Steven Lofchie Commentary by Steven Lofchie

Senators Elizabeth Warren (D-MA), Mark Warner (D-VA) and Representative Elijah Cummings (D-MD) introduced the Derivatives Oversight and Taxpayer Protection Act. The bill amends the CEA to strengthen federal oversight of derivatives.

The proposed legislation would:

  • direct the CFTC to collect user fees from financial firms in order to cover its budget, an action intended to help the CFTC manage its increased oversight responsibilities under the Dodd-Frank Act;

  • enhance penalties for violations from $140,000 to $1 million for individuals, and from $140,000 to $10 million for other entities, while providing an alternative measure that triples (i) either the monetary gain of the violator or the losses caused by such violation, and (ii) the amount of any penalty for repeat offenders;

  • close the "cross-border loophole" in order to prevent large financial firms that maintain operations abroad from circumventing many key CFTC requirements;

  • end certain foreign exchange swaps' exemption from CFTC jurisdiction, as provided currently by the Secretary of the U.S. Treasury Department under the authority of the Dodd-Frank Act;

  • strengthen the CFTC margin rule by requiring initial margin in inter-affiliate swaps to be posted;

  • ban the use of closeout netting to calculate minimum capital requirements; and

  • require the CFTC and other regulators to issue reports that address concerns about derivatives clearinghouses.

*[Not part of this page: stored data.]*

(* ===== verification/Scheduler.v ===== *)
(** * Threads and the scheduler

    src/kernel/src/arch/x86_64/scheduler/mod.rs and syscall.rs, the timer
    interrupt of handlers/irq.rs and the clock of timer.rs.

    One processor: its [SchedulerCpuContext], the counter of thread numbers,
    which all processors share, and the lists of frames sent to the task that
    frees them.  A handler ends by resuming a thread, which does not return:
    [Outcome] is what the assembly is given to load.  The wakers and the cursor
    the timer interrupt also serves are not part of this.

    [virt_addr] is [VirtAddr::new] of the x86_64 crate, which panics on
    addresses that are not canonical.  The FPU and SIMD states, always [None],
    are left out. *)

From stdpp Require Import gmap.
From S2P Require Import Prelude Vfs.

(** ** Data *)
Record GPRegisterState := {
  rax : Z; rbx : Z; rcx : Z; rdx : Z; rsi : Z; rdi : Z; rbp : Z;
  r8 : Z; r9 : Z; r10 : Z; r11 : Z; r12 : Z; r13 : Z; r14 : Z; r15 : Z;
}.
Definition GPRegisterState_default : GPRegisterState :=
  {| rax := 0; rbx := 0; rcx := 0; rdx := 0; rsi := 0; rdi := 0; rbp := 0;
     r8 := 0; r9 := 0; r10 := 0; r11 := 0; r12 := 0; r13 := 0; r14 := 0; r15 := 0 |}.
Inductive State := Paused (instruction_pointer rflags : Z) | Waiting | Ready.
Record ThreadState := {
  killed : bool;
  registers : GPRegisterState;
  stack_pointer : Z;
  thread_local_segment : Z;
  page_table_pointer : Z;
  state : State;
  frames : list Z;
}.
Inductive PrivilageLevel := Kernel | User.
Record Thread := { id : Z; tstate : ThreadState; privilage_level : PrivilageLevel; time_left : Z }.
Record SchedulerCpuContext := {
  thread_map : gmap Z Thread;
  thread_queue : list Z;
  current_thread : option Z;
  waiting_threads : gmap Z Z;
  waiting_queue_idx : Z;
}.
Definition SchedulerCpuContext_default : SchedulerCpuContext :=
  {| thread_map := ∅; thread_queue := []; current_thread := None; waiting_threads := ∅; waiting_queue_idx := 0 |}.
(** Durations are in nanoseconds. *)
Definition MILLISECOND_TO_NANO_SECOND : Z := 1000000.
Definition DEFAULT_TICKS_PER_THREAD : Z := 5 * 1000000.

(** The frames the assembly pushes: of a [syscall], of an interrupt, and the
    one [iretq] takes *)
Record SyscallFrame := {
  sf_r15 : Z; sf_r14 : Z; sf_r13 : Z; sf_r12 : Z; sf_r11 : Z; sf_r10 : Z; sf_r9 : Z; sf_r8 : Z; sf_rdi : Z; sf_rsi : Z;
  sf_rdx : Z; sf_rcx : Z; sf_rbx : Z; sf_rax : Z; sf_rbp : Z; sf_rsp : Z;
}.
Record InterruptNoErrcodeFrame := {
  if_rax : Z; if_rbx : Z; if_rcx : Z; if_rdx : Z; if_rdi : Z; if_rsi : Z; if_rbp : Z; if_r8 : Z; if_r9 : Z; if_r10 : Z;
  if_r11 : Z; if_r12 : Z; if_r13 : Z; if_r14 : Z; if_r15 : Z; if_rip : Z; if_cs : Z; if_rflags : Z; if_rsp : Z; if_ss : Z;
}.
Record LongReturnFrame := { lr_ss : Z; lr_rsp : Z; lr_rflags : Z; lr_cs : Z; lr_rip : Z }.
Record Selectors := { kernel_code_selector : Z; kernel_data_selector : Z; user_code_selector : Z; user_data_selector : Z; tss_selector : Z }.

In an accompanying press release, Senator Warren emphasized the importance of the bill's preventative measures:

The only way to make sure that derivatives can never lead to a financial crisis and taxpayer bailouts again is to put in place clearer rules and stronger oversight. Otherwise, big financial firms will be able to rake in billions when things go well, then come back to taxpayers with their hands out when things come crashing down. That might be just fine for Republicans and their allies on Wall Street, but Democrats are standing together to make sure that never happens again.

Commentary

The proposed bill is a politically charged document. Most of it cannot withstand economic scrutiny. At a minimum, the legislators should (i) quantify the costs of the proposal and (ii) discuss the effect that raising financial transaction costs for no economic reason will have on business activities in the United States.

Consider the proposed requirement that closeout netting cannot be used to determine capital requirements: if Firm A owed Firm B five dollars on one trade and Firm B owed Firm A five dollars on another – which would mean that the two firms owed each other nothing – then the bill would require each firm to take capital charges, as if each had five-dollar obligations to the other. There is no apparent logic to that measure, nor is it likely that there is any hidden logic.

Many derivatives essentially are credit transactions. If proponents of this bill are opposed to credit transactions in the form of derivatives, then it seems fair to ask them about their positions on credit transactions generally: Should banks, particularly large banks, be banned from lending money at all, since such credit activities could allow banks to make money – perhaps billions – and then return to the Senate for redress when lenders do not repay them? Should U.S. banks be prohibited from lending money outside of the United States or to non-U.S. persons?

One meaningful proposal in the bill is the requirement that regulators conduct studies of clearinghouse risks. This proposal might be made even better if any study of clearinghouse risk would be led by independent analysts rather than the regulators and government officials who had asserted vociferously in the past that clearinghouses would reduce risk significantly. Officials have too high a stake in clearinghouses to resist downplaying the risks that they themselves have created. Perhaps someone like Professor Craig Pirrong might be selected, since he was one of the first to point out that these risks existed. Seee.g.Streetwise Professor Warns That CCP Mandates Are Creating Liquidity Risk and Systemic Stress.